"You’re getting what to the gallon?” I asked Matt when he told me the Jeep had at least another 450km of range. Here I am refuelling Milo – again – and Matt and Rod were off ordering lunch. “About 9.5L per 100km,” he responded, “which is maybe twice as much as you?”
I’d figured it was about twice as much, maybe even more. Milo’s got a 3.4L four cylinder engine and runs small with 3.7 diff ratios that, combined with the big tyres, means it’s pulling a tad under 2000 revs at 100 km/h. I’m happy that she does about 15 miles per gallon in the old coin with a dose of FlashLube to keep that up. That’s not bad for an old 4WD. But it translates to about 20L per 100km, meaning the old girl chews exactly twice the amount of fuel. Now, I know my old truck’s got the aerodynamics of a house brick but surely there’s more to it than sleek lines?
The first couple of days, we poured on the miles. The plan was simple. A couple of friends getting married in Darwin, a wife who wanted to go, a whole lot of demand for more Roothy and Milo DVDs and a film crew who needed some wheels. We had a couple of weeks to get there and back which’d be easy if you stuck to the most direct route but that’d make a boring film wouldn’t it? Nah, we needed plenty of dirt and I had a whole swag of map that hadn’t been explored yet.
That meant making some huge miles early in the piece so, for the first couple of days, we averaged a tad over 1000km a day while still stopping for a bit of filming along the way.

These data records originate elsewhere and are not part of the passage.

(** One run of [process_budget], in figures. *)
Lemma process_budget_Ok st st' : process_budget st = Ok st' →
  ∃ rec core dd dd1 worker_budget leftover d1,
    initialize_budget_record (head_block_time (mt_db st)) st = Ok rec ∧
    assets (mt_db st) !! core_asset_id = Some core ∧ dynamic_data (mt_db st) !! core_asset_id = Some dd ∧
    dynamic_data d1 !! core_asset_id = Some dd1 ∧ accumulated_fees dd1 = accumulated_fees dd ∧ current_supply dd1 ≤ current_supply dd ∧
    0 ≤ leftover ≤ worker_budget ∧ moves (mt_db st) d1 (amt core_asset_id (worker_budget - leftover)) ∧
    witness_budget (mt_production st') ≤ total_budget rec ∧ worker_budget ≤ total_budget rec - witness_budget (mt_production st') ∧
    let delta := witness_budget (mt_production st') + worker_budget - leftover - accumulated_fees dd - witness_budget (mt_production st) in
    mt_db st' = set_dynamic_data (<[core_asset_id := dd_with_fees (dd_with_supply dd1 (current_supply dd1 + delta)) 0]> (dynamic_data d1)) d1 ∧
    ∃ r, budget_records st' = budget_records st ++ [(head_block_time (mt_db st), r)] ∧ total_budget r = total_budget rec ∧
      rec_witness_budget r = witness_budget (mt_production st') ∧ rec_worker_budget r = worker_budget ∧
      leftover_worker_funds r = leftover ∧ supply_delta r = delta ∧ from_accumulated_fees r = accumulated_fees dd.
Proof.
  unfold process_budget. intros E. apply bind_Ok in E as (rec & Hrec & E).
  pose proof (initialize_budget_record_sources _ _ _ Hrec) as (core & dd & Hcore & Hdd & Ef & Eu).
  apply bind_Ok in E as (req & _ & E). apply bind_Ok in E as (f1 & Hf1 & E). apply bind_Ok in E as (wb & Hwb & E).
  apply bind_Ok in E as (f2 & Hf2 & E). apply bind_Ok in E as ([lo st1] & Hpay & E). apply bind_Ok in E as (f3 & _ & E).
  apply bind_Ok in E as (e1 & He1 & E). apply bind_Ok in E as (e2 & He2 & E). apply bind_Ok in E as (e3 & He3 & E).
  apply bind_Ok in E as (e4 & He4 & E). apply bind_Ok in E as (d2 & Hd2 & E). apply bind_Ok in E as (cdd & _ & E).
  injection E as <-. inv_share. subst. apply worker_budget_bounds in Hwb as [? ?]; [|lia|done].
  apply pay_workers_pays in Hpay as (Hlo & Hmv & Hsh & Has & d & ws & ->); [|done]. simpl in *.
  destruct (Hsh dd Hdd) as (dd1 & Hdd1 & Hfees & Hsup).
  apply modify_dynamic_data_Ok in Hd2 as (s & s' & Hs & Hm & ->). rewrite Hdd1 in Hs. injection Hs as <-.
  apply bind_Ok in Hm as (v & Hv & [= <-]). inv_share. subst.
  exists rec, core, dd, dd1, wb, lo, d. simpl. rewrite Ef, Eu. split_and!; try done; [lia..|].
  eexists. split_and!; try done.
Qed.

(** C32: the budget keeps the books: everything a maintenance block pays to workers and sets aside for witnesses, and the fees it
    takes back, is matched by the change of the core asset's supply.  What all objects hold of each asset,
    less its supply, changes only by the change of the witness budget, which is the part of the core supply kept outside of them. *)
Theorem budget_keeps_books st st' :
  process_budget st = Ok st' →
  moves (mt_db st) (mt_db st') (amt core_asset_id (witness_budget (mt_production st) - witness_budget (mt_production st'))).
Proof.
  intros (rec & core & dd & dd1 & wb & lo & d1 & _ & _ & _ & Hdd1 & Hf & _ & _ & Hmv & _ & _ & -> & _)%process_budget_Ok.
  set (s' := dd_with_fees _ _).
  assert (modify_dynamic_data core_asset_id (λ _, Ok s') d1 = Ok (set_dynamic_data (<[core_asset_id := s']> (dynamic_data d1)) d1)) as Hm.
  { unfold modify_dynamic_data, get_dynamic_data, find_object. by rewrite Hdd1. }
  apply modify_dynamic_data_moves in Hm as (s & s2 & Hs & [= <-] & Hmv2). rewrite Hdd1 in Hs. injection Hs as <-.
  eapply moves_ext; [exact (moves_trans _ _ _ _ _ Hmv Hmv2)|]. intros a. unfold dd_delta, dd_held, s'. simpl. rewrite Hf. amt_solve.
Qed.

(** C33: spending stays within the reserve: starting with a supply of the core asset within its maximum, the budget leaves it within
    its maximum, and the witness budget and the worker budget together are at most what the rate of 17/2^32 of the reserve per
    second, rounded up, releases for the time since the last budget. *)
Theorem budget_within_reserve st st' core dd :
  assets (mt_db st) !! core_asset_id = Some core → dynamic_data (mt_db st) !! core_asset_id = Some dd →
  is_time (head_block_time (mt_db st)) → is_time (last_budget_time st) →
  current_supply dd ≤ max_supply (ao_options core) → 0 ≤ accumulated_fees dd → 0 ≤ witness_budget (mt_production st) →
  process_budget st = Ok st' →
  ∃ r dd', budget_records st' = budget_records st ++ [(head_block_time (mt_db st), r)] ∧
    dynamic_data (mt_db st') !! core_asset_id = Some dd' ∧ current_supply dd' ≤ max_supply (ao_options core) ∧
    rec_witness_budget r + rec_worker_budget r ≤
      released (budget_reserve st core dd) (budget_seconds (head_block_time (mt_db st)) (last_budget_time st)) ∧
    witness_budget (mt_production st') = rec_witness_budget r ∧ 0 ≤ leftover_worker_funds r ≤ rec_worker_budget r.
Proof.
  intros Hcore Hdd Hnow Hlast Hmax Hfees Hwb
    (rec & core' & dd0 & dd1 & wb & lo & d1 & Hrec & Hcore' & Hdd' & Hdd1 & Hf & Hs & Hlo & _ & Hle1 & Hle2 & Edb & r & Er & Et & Ew & Ewb & El & _)%process_budget_Ok.
  rewrite Hcore in Hcore'. injection Hcore' as <-. rewrite Hdd in Hdd'. injection Hdd' as <-.
  destruct (initialize_budget_record_Ok _ _ _ _ _ Hcore Hdd Hnow Hlast Hmax Hfees Hwb Hrec) as (_ & _ & Ht).
  assert (0 ≤ budget_seconds (head_block_time (mt_db st)) (last_budget_time st)) as Hbs.
  { unfold budget_seconds. destruct (_ || _) eqn:E; propify; lia. }
  pose proof (released_bounds (budget_reserve st core dd) _ ltac:(unfold budget_reserve; lia) Hbs) as Hrel. rewrite <- Ht in *.
  exists r. eexists. rewrite Edb. split_and!; [done|apply lookup_insert_eq| |lia|lia|lia|lia].
  simpl. unfold budget_reserve in Hrel. lia.
Qed.

(** ** A concrete run *)

(** Three workers, created by the operation, with votes 30, 20 and 10, one day after the last budget. *)
Definition sample_worker (pay : Z) (i : worker_initializer) : worker_create_operation :=
  WorkerCreateOperation (Asset 0 0) 100 (sample_time - 10) (sample_time + 100) pay "worker" "url" i.

Definition sample_maintenance : result maintenance :=
  let st := Maintenance sample_db sample_production (sample_time - 86400) 10000000000 0 0 ∅ [] in
  '(_, st) ← worker_create_apply (sample_worker 500 refund_worker_initializer) st;
  '(_, st) ← worker_create_apply (sample_worker 700 (vesting_balance_worker_initializer 2)) st;
  '(_, st) ← worker_create_apply (sample_worker 200000000000000 burn_worker_initializer) st;
  Ok (update_worker_votes (λ v, 30 - 5 * v) st).

Definition sample_start : maintenance :=
  match sample_maintenance with Ok st => st | Err _ => Maintenance sample_db sample_production 0 0 0 0 ∅ [] end.

Lemma budget_keeps_books_witness :
  ∃ st', process_budget sample_start = Ok st' ∧
    moves (mt_db sample_start) (mt_db st')
      (amt core_asset_id (witness_budget (mt_production sample_start) - witness_budget (mt_production st'))).
Proof. eexists. split; [vm_compute; reflexivity|]. apply budget_keeps_books. vm_compute. reflexivity. Defined.

Lemma budget_within_reserve_witness :
  ∃ st' r dd', process_budget sample_start = Ok st' ∧
    budget_records st' = budget_records sample_start ++ [(head_block_time (mt_db sample_start), r)] ∧
    dynamic_data (mt_db st') !! core_asset_id = Some dd' ∧ current_supply dd' ≤ GRAPHENE_MAX_SHARE_SUPPLY.
Proof.
  eexists.
  destruct (budget_within_reserve sample_start _ (AssetObject 3 sample_options None None) (AssetDynamicDataObject 1002000 0 0 0 0)
    ltac:(vm_compute; reflexivity) ltac:(vm_compute; reflexivity) ltac:(done) ltac:(done) ltac:(done) ltac:(done) ltac:(done)
    ltac:(vm_compute; reflexivity)) as (r & dd' & H1 & H2 & H3 & _).
  exists r, dd'. split_and!; [vm_compute; reflexivity|exact H1|exact H2|exact H3].
Defined.
Definition pool_exchange_do_evaluate (op : liquidity_pool_exchange_operation) (d : database)
    : result exchange_ctx :=
  let sell := lpx_amount_to_sell op in
  let min_id := asset_id (lpx_min_to_receive op) in
  pool ← get_pool d (lpx_pool op);
  FC_ASSERT ((0 <? lp_balance_a pool) && (0 <? lp_balance_b pool)) "The pool has not been initialized";;
  FC_ASSERT (((asset_id sell =? lp_asset_a pool) && (min_id =? lp_asset_b pool))
             || ((asset_id sell =? lp_asset_b pool) && (min_id =? lp_asset_a pool)))
    "Asset type mismatch";;
  asset_obj_a ← get_asset d (lp_asset_a pool);
  payer_authorized d (lpx_account op) (lp_asset_a pool) "The account is unauthorized by asset A";;
  asset_obj_b ← get_asset d (lp_asset_b pool);
  payer_authorized d (lpx_account op) (lp_asset_b pool) "The account is unauthorized by asset B";;
  (if HARDFORK_CORE_2350_PASSED (head_block_time d) then
     market_allowed asset_obj_a (lp_asset_b pool);; market_allowed asset_obj_b (lp_asset_a pool)
   else Ok ());;
  let sells_a := asset_id sell =? lp_asset_a pool in
  let receives_asset := if sells_a then lp_asset_a pool else lp_asset_b pool in
  let receives_obj := if sells_a then asset_obj_a else asset_obj_b in
  let pays_asset := if sells_a then lp_asset_b pool else lp_asset_a pool in
  let pays_obj := if sells_a then asset_obj_b else asset_obj_a in
  maker_market_fee ← calculate_market_fee receives_asset receives_obj sell true;
  lt ← asset_lt maker_market_fee sell;
  FC_ASSERT lt "Aborting since the maker market fee of the selling asset is too high";;
  pool_receives ← asset_sub sell maker_market_fee;
  delta ← (if sells_a then exchange_delta (lp_virtual_value pool) (lp_balance_a pool)
                             (lp_balance_b pool) (amount pool_receives)
           else exchange_delta (lp_virtual_value pool) (lp_balance_b pool)
                  (lp_balance_a pool) (amount pool_receives));
  let pool_taker_fee := u128_div (u128_mul delta (lp_taker_fee_percent pool)) GRAPHENE_100_PERCENT in
  FC_ASSERT (pool_taker_fee <=? delta) "Taker fee percent of the pool is too high";;
  let pool_pays := Asset (to_int64 (u128_sub delta pool_taker_fee)) min_id in
  taker_market_fee ← calculate_market_fee pays_asset pays_obj pool_pays false;
  le ← asset_le taker_market_fee pool_pays;
  FC_ASSERT le "Market fee should not be greater than the amount to receive";;
  account_receives ← asset_sub pool_pays taker_market_fee;
  GRAPHENE_ASSERT (amount (lpx_min_to_receive op) <=? amount account_receives)
    "liquidity_pool_exchange_unfillable_price";;
  Ok (ExchangeCtx receives_asset pays_asset maker_market_fee taker_market_fee pool_receives
        pool_pays account_receives (Asset (to_int64 pool_taker_fee) min_id)).
Lemma repay_step skip op d d' r :
  start_evaluate repay_fee skip op d = Ok (d', r) →
  ∃ f, rows (samet_funds d) !! sfr_fund_id op = Some f ∧
    rows (samet_funds d') = <[sfr_fund_id op :=
      sf_with_unpaid (sf_with_balance f (sf_balance f + amount (sfr_fund_fee op)))
        (sf_unpaid_amount f - amount (sfr_repay_amount op))]> (rows (samet_funds d)) ∧
    fee_rate_charge (amount (sfr_repay_amount op)) (sf_fee_rate f) ≤ u128 (amount (sfr_fund_fee op)).
Proof.
  intros (ctx & d1 & d2 & m & He & F & H & ->)%start_evaluate_inv. cbn in He, H.
  apply bind_Ok in He as (f0 & Hf0%tbl_get_Ok & He).
  apply bind_Ok in H as (? & _ & H). apply bind_Ok in H as (? & _ & H).
  apply bind_Ok in H as (d3 & [m' ->]%adjust_balance_frame & H).
  apply bind_Ok in H as (t & (f & f' & Hf & Hm & ->)%tbl_modify_Ok & H).
  apply bind_Ok in H as (? & _ & E). injection E as <- _. simpl in *.
  rewrite (fee_frame_funds _ _ F) in *. simplify_eq. inv_ok. propify. inv_share. subst. eauto.
Qed.
End fund_steps.

(** ** Loan cycles *)

Inductive loan_op :=
  | loan_borrow (op : samet_fund_borrow_operation)
  | loan_repay (op : samet_fund_repay_operation).

(** What the loans of a sequence borrow from fund [id], repay to it, and pay it in fees. *)
Definition borrowed_from (id : Z) (o : loan_op) : Z :=
  match o with
  | loan_borrow op => if sfb_fund_id op =? id then amount (sfb_borrow_amount op) else 0
  | loan_repay _ => 0
  end.
Definition repaid_to (id : Z) (o : loan_op) : Z :=
  match o with
  | loan_borrow _ => 0
  | loan_repay op => if sfr_fund_id op =? id then amount (sfr_repay_amount op) else 0
  end.
Definition fees_to (id : Z) (o : loan_op) : Z :=
  match o with
  | loan_borrow _ => 0
  | loan_repay op => if sfr_fund_id op =? id then amount (sfr_fund_fee op) else 0
  end.

Definition loan_total (g : loan_op → Z) (ops : list loan_op) : Z := foldr (λ o s, g o + s) 0 ops.

(** [validate()] of the operation, and its amount within [share_type]. *)
Definition loan_valid (o : loan_op) : Prop :=
  match o with
  | loan_borrow op => validate op = Ok ()
  | loan_repay op => validate op = Ok () ∧ is_share (amount (sfr_repay_amount op))
  end.

Section loans.
Variable borrow_fee : samet_fund_borrow_operation → share_type.
Variable repay_fee : samet_fund_repay_operation → share_type.
Variable skip : bool.

Definition apply_loan (o : loan_op) (d : database) : result database :=
  match o with
  | loan_borrow op => '(d, _) ← start_evaluate borrow_fee skip op d; Ok d
  | loan_repay op => '(d, _) ← start_evaluate repay_fee skip op d; Ok d
  end.

Fixpoint apply_loans (ops : list loan_op) (d : database) : result database :=
  match ops with
  | [] => Ok d
  | o :: ops => d ← apply_loan o d; apply_loans ops d
  end.

Lemma apply_loan_fund o d d' id f :
  apply_loan o d = Ok d' → loan_valid o → rows (samet_funds d) !! id = Some f →
  0 ≤ sf_fee_rate f < 2 ^ 32 →
  ∃ f', rows (samet_funds d') !! id = Some f' ∧ sf_fee_rate f' = sf_fee_rate f ∧
    sf_balance f' = sf_balance f + fees_to id o ∧
    sf_unpaid_amount f' = sf_unpaid_amount f + borrowed_from id o - repaid_to id o ∧
    repaid_to id o * sf_fee_rate f ≤ fees_to id o * GRAPHENE_FEE_RATE_DENOM.
Proof.
  intros H Hv Hf Hrate. destruct o as [op|op]; simpl in *;
    apply bind_Ok in H as ([d1 r] & H & E); injection E as <-.
  - apply borrow_step in H as (g & Hg & ->).
    destruct (Z.eqb_spec (sfb_fund_id op) id) as [<-|].
    + rewrite lookup_insert_eq. rewrite Hf in Hg. injection Hg as <-.
      eexists. split; [done|]. simpl. split_and!; lia.
    + rewrite lookup_insert_ne by done. exists f. split_and!; done || lia.
  - apply repay_step in H as (g & Hg & -> & Hfee).
    destruct (Z.eqb_spec (sfr_fund_id op) id) as [<-|].
    + rewrite lookup_insert_eq. rewrite Hf in Hg. injection Hg as <-.
      eexists. split; [done|]. simpl.
      split_and!; try lia. destruct Hv as [Hv Hs]. cbn in Hv.
      unfold samet_fund_repay_validate in Hv. inv_ok. propify.
      rewrite fee_rate_charge_spec in Hfee by (done || lia).
      assert (u128 (amount (sfr_fund_fee op)) ≤ amount (sfr_fund_fee op)) by (apply Z.mod_le; [lia|done]).
      pose proof (div_up_spec (amount (sfr_repay_amount op) * sf_fee_rate f) GRAPHENE_FEE_RATE_DENOM).
      unfold GRAPHENE_FEE_RATE_DENOM in *. lia.
    + rewrite lookup_insert_ne by done. exists f. split_and!; done || lia.
Qed.

Lemma apply_loans_fund ops d d' id f :
  apply_loans ops d = Ok d' → Forall loan_valid ops → rows (samet_funds d) !! id = Some f →
  0 ≤ sf_fee_rate f < 2 ^ 32 →
  ∃ f', rows (samet_funds d') !! id = Some f' ∧
    sf_balance f' = sf_balance f + loan_total (fees_to id) ops ∧
    sf_unpaid_amount f' = sf_unpaid_amount f + loan_total (borrowed_from id) ops
                          - loan_total (repaid_to id) ops ∧
    loan_total (repaid_to id) ops * sf_fee_rate f
      ≤ loan_total (fees_to id) ops * GRAPHENE_FEE_RATE_DENOM.
Proof.
  revert d f. induction ops as [|o ops IH]; intros d f H Hv Hf Hr; simpl in *.
  - injection H as <-. exists f. split_and!; done || lia.
  - apply bind_Ok in H as (d1 & H1 & H). apply Forall_cons in Hv as [Hv Hvs].
    destruct (apply_loan_fund _ _ _ _ _ H1 Hv Hf Hr) as (f1 & Hf1 & Er & Eb & Eu & Hle).
    destruct (IH d1 f1) as (f' & Hf' & Eb' & Eu' & Hle'); [done..|lia|].
    exists f'. rewrite Er in Hle'. split_and!; [done|lia..].
Qed.

(** C23: Lending without collateral is safe for the fund.  Whatever sequence of loan operations
    runs, by whomever and interleaved with those of other funds, if nothing is owed to the fund
    before and after (which the end of every transaction enforces) then what was borrowed was
    repaid, the fund's balance grew by exactly the fees paid, and these are at least the fee
    rate times the amount borrowed. *)
Theorem samet_fund_loans_repaid ops d d' id f f' :
  apply_loans ops d = Ok d' → Forall loan_valid ops →
  rows (samet_funds d) !! id = Some f → 0 ≤ sf_fee_rate f < 2 ^ 32 →
  rows (samet_funds d') !! id = Some f' →
  sf_unpaid_amount f = 0 → sf_unpaid_amount f' = 0 →
  loan_total (repaid_to id) ops = loan_total (borrowed_from id) ops ∧
  sf_balance f' = sf_balance f + loan_total (fees_to id) ops ∧
  loan_total (borrowed_from id) ops * sf_fee_rate f
    ≤ loan_total (fees_to id) ops * GRAPHENE_FEE_RATE_DENOM.
Proof.
  intros H Hv Hf Hr Hf' U U'. destruct (apply_loans_fund _ _ _ _ _ H Hv Hf Hr)
    as (g & Hg & Eb & Eu & Hle). simplify_eq. rewrite U in Eu.
  assert (loan_total (repaid_to id) ops = loan_total (borrowed_from id) ops) as E by lia.
  rewrite <- E. done.
Qed.
End loans.

(** ** Witnesses *)

(** A fund of asset 1 lending at 1%. *)
Definition sample_fund_db : database :=
  set_samet_funds (Table 1 {[ 0 := SametFundObject 100 1 5000 10000 0 ]}) sample_db.

Definition sample_loans : list loan_op :=
  [ loan_borrow (SametFundBorrowOperation (Asset 0 0) 101 0 (Asset 700 1));
    loan_borrow (SametFundBorrowOperation (Asset 0 0) 102 0 (Asset 60 1));
    loan_repay (SametFundRepayOperation (Asset 0 0) 101 0 (Asset 760 1) (Asset 8 1)) ].

Definition no_fee {Op : Type} (_ : Op) : share_type := 0.

Lemma samet_fund_loans_repaid_witness : ∃ d', apply_loans no_fee no_fee false sample_loans sample_fund_db = Ok d' ∧
  rows (samet_funds d') !! 0 = Some (SametFundObject 100 1 5008 10000 0) ∧
  760 * 10000 ≤ 8 * GRAPHENE_FEE_RATE_DENOM.
Proof.
  eexists. split; [vm_compute; reflexivity|]. split; [vm_compute; reflexivity|].
  edestruct (λ d', samet_fund_loans_repaid no_fee no_fee false sample_loans sample_fund_db d' 0
    (SametFundObject 100 1 5000 10000 0)) as (_ & _ & H);
    [vm_compute; reflexivity| | |  | | | |exact H];
    [ | vm_compute; reflexivity | simpl; lia | vm_compute; reflexivity | reflexivity | reflexivity].
  repeat constructor; vm_compute; discriminate.
Defined.
#[global] Instance credit_offer_update_laws : EvaluatorLaws credit_offer_update_operation.
Proof.
  split; intros op d0 ctx d d' r Hok _ He F H; cbn in He, H;
    pose proof (fee_frame_credit _ _ F Hok) as Hc;
    destruct (fee_frame_credit_tables _ _ F) as (E0 & _);
    unfold credit_offer_update_do_evaluate in He; apply bind_Ok in He as (o0 & Ho0%tbl_get_Ok & He);
    apply bind_Ok in He as ([] & _ & He); apply bind_Ok in He as ([] & He & _);
    apply bind_Ok in H as (d1 & H1 & H); apply bind_Ok in H as (t & Ht & H);
    apply bind_Ok in H as (offer & Hoffer%tbl_get_Ok & H); apply bind_Ok in H as ([] & _ & H);
    apply bind_Ok in H as ([] & Hnn%FC_ASSERT_Ok & H); apply bind_Ok in H as ([] & Hle%FC_ASSERT_Ok & H);
    apply bind_Ok in H as ([] & _ & E); injection E as <- <-;
    apply offers_modify_moves in Ht as
      (o & o' & Ho & (Ea & Eo & Et & Ec)%credit_offer_update_offer_Ok & Er & M2);
    simpl in Hoffer; rewrite Er, lookup_insert_eq in Hoffer; injection Hoffer as <-; propify.
  - destruct (cou_delta_amount op) as [x|].
    + apply bind_Ok in He as ([] & Hi%FC_ASSERT_Ok & _). apply bind_Ok in H1 as (neg & Hneg & H1).
      pose proof (adjust_balance_credit _ _ _ _ H1) as (E1 & _). rewrite E1, E0 in Ho.
      rewrite Ho in Ho0. injection Ho0 as <-. apply adjust_balance_moves in H1. inv_asset. propify.
      eapply moves_ext; [eapply moves_trans; [exact H1|apply M2; split; lia]|].
      intros a. unfold held, credit_offer_holding. rewrite Ea, Ec. amt_solve.
    + injection H1 as <-. eapply moves_ext; [apply M2; split; lia|].
      intros a. unfold held, credit_offer_holding. rewrite Ea, Ec. amt_solve.
  - assert (credit_offers d1 = credit_offers d ∧ credit_deals d1 = credit_deals d ∧
            credit_deal_summaries d1 = credit_deal_summaries d) as (E1 & E2 & E3).
    { destruct (cou_delta_amount op); [|by injection H1 as <-].
      apply bind_Ok in H1 as (? & _ & H1). by apply adjust_balance_credit in H1. }
    unfold credit_ok. simpl. rewrite Er, E2, E3. rewrite E1 in *. destruct Hc as [Hp Hof Hs].
    split; [done| |done]. eapply offer_books_update; [exact Hof|exact Ho|done|done| |].
    + intros i c Hcl. left. eauto 10.
    + intros i. destruct (i =? cou_offer_id op); lia.
Qed.

#[global] Instance credit_deal_update_laws : EvaluatorLaws credit_deal_update_operation.
Proof.
  split; intros op d0 ctx d d' r Hok _ _ F H; cbn in H;
    pose proof (fee_frame_credit _ _ F Hok) as Hc;
    apply bind_Ok in H as (t & Ht & E); injection E as <- <-.
  - apply tbl_held_modify in Ht as (c & c' & _ & Hm & _ & E). injection Hm as <-.
    apply moves_credit_deals. intros a. rewrite E. unfold held, credit_deal_holding; simpl. lia.
  - apply tbl_modify_Ok in Ht as (c & c' & Hl & Hm & ->). injection Hm as <-.
    destruct Hc as [Hp Hof Hs].
    assert (∀ p, p (cd_with_auto_repay c (cdu_auto_repay op)) = p c →
      owed p (<[cdu_deal_id op := cd_with_auto_repay c (cdu_auto_repay op)]> (rows (credit_deals d)))
        = owed p (rows (credit_deals d))) as Hsum.
    { intros p Hpc. rewrite (owed_update _ _ _ c) by done. simpl. case_match; lia. }
    split; simpl.
    + intros i x [[<- <-]|[_ Hx]]%lookup_insert_Some; [by apply (Hp _ _ Hl)|by eapply Hp].
    + split.
      * intros i x [[<- <-]|[_ Hx]]%lookup_insert_Some; [|by eapply Hof].
        destruct (ob_deal _ _ Hof _ _ Hl) as (o & ? & ?). by exists o.
      * intros i o Ho. rewrite Hsum by done. by apply Hof.
    + split.
      * intros i x [[<- <-]|[_ Hx]]%lookup_insert_Some; [|by eapply Hs].
        destruct (sb_deal _ _ Hs _ _ Hl) as (sid & s & ? & ?). by exists sid, s.
      * intros i s Hi. rewrite Hsum by done. by eapply Hs.
      * apply Hs.
Qed.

The film guys would blast off in front of the convoy in the Jeep, make enough distance to give the guys time to set up cameras before the two older trucks came romping through, and then floor it to catch up.
I shouldn’t say ‘floor it’, because I wasn’t there but, somehow, I can’t imagine the lads taking it easy. Would you? In a borrowed rocket ship? And it’s not even you who borrowed it?
Every time the camera crew stepped out of their ride after 14-hour days looking all fresh and full of it, Karen and I were falling out of Milo looking like we’d lost a few rounds with a dusty bunyip.
Day three, we turned off the highway on to some old mining tracks between Cloncurry and Mount Isa. Although there’s a tourist route through here, a lot of the back trails are almost lost in regrowth because they rarely get used. Our whole focus was on finding a bunch of old mine and town sites that were occupied around the time of World War I, so we weren’t taking it easy.
A little historical aside here. Most of the mining around this region was for copper and zinc, even though later on the Mary Kathleen uranium mine got most of the press. Indeed, they’re still mining for copper in a few places nearby, but I kept wondering about the time frame. There are the remains of some incredible infrastructure buried in the back blocks, whole tunnels carved through rock to take tram lines to get the ore to the processing plants, and plenty of concrete blocks that used to hold big machinery too. But it mostly kicked off around 1914 and people were leaving by the 1920s.
It wasn’t until I picked up a handful of old 303 shells that it made sense. Artillery and bullets use brass shells and brass is an alloy of copper and zinc. World War I saw nations chewing through their stocks of shells in the first few days of the big assaults. The demand for brass must have been ferocious until after the war and then the Wall Street crash during the late 1920s would have killed off investment, too.
More than once, our trails petered out completely and we had to turn around and try something else. At one stage, I was rocking Milo up a hard scrabble steep slope with both diffs locked and taking every advantage of her low gearing and high clearance. I’d figured the Grand Cherokee was not going to do it without damage, so I called back over the radio and asked the lads to stay behind.
My thinking was, if anyone was going to damage the Jeep, it’d better be me. Anyway, I was keen to see how far it’d go before blowing retreat, so I stumbled back down the hill and climbed in.
It took a bit of mucking around to work out the traction control settings but, for a bloke who’s more used to swinging off a little lever, I was surprised how it all made sense. What surprised me more was how easily it found traction once I’d got it buttoned down. It was pretty deceptive actually, only needing careful wheel placement to grab the high points and keep the undercarriage off the rocks.
I don’t have a lot of confidence in stuff I don’t understand and computers are right up there in the 'leave it alone' bracket for me. But times have changed, computers in vehicles can’t be avoided and once a bloke accepts that, the only thing left is to test their reliability.
Not much does that like a couple of weeks of outback touring with plenty of dirt thrown in!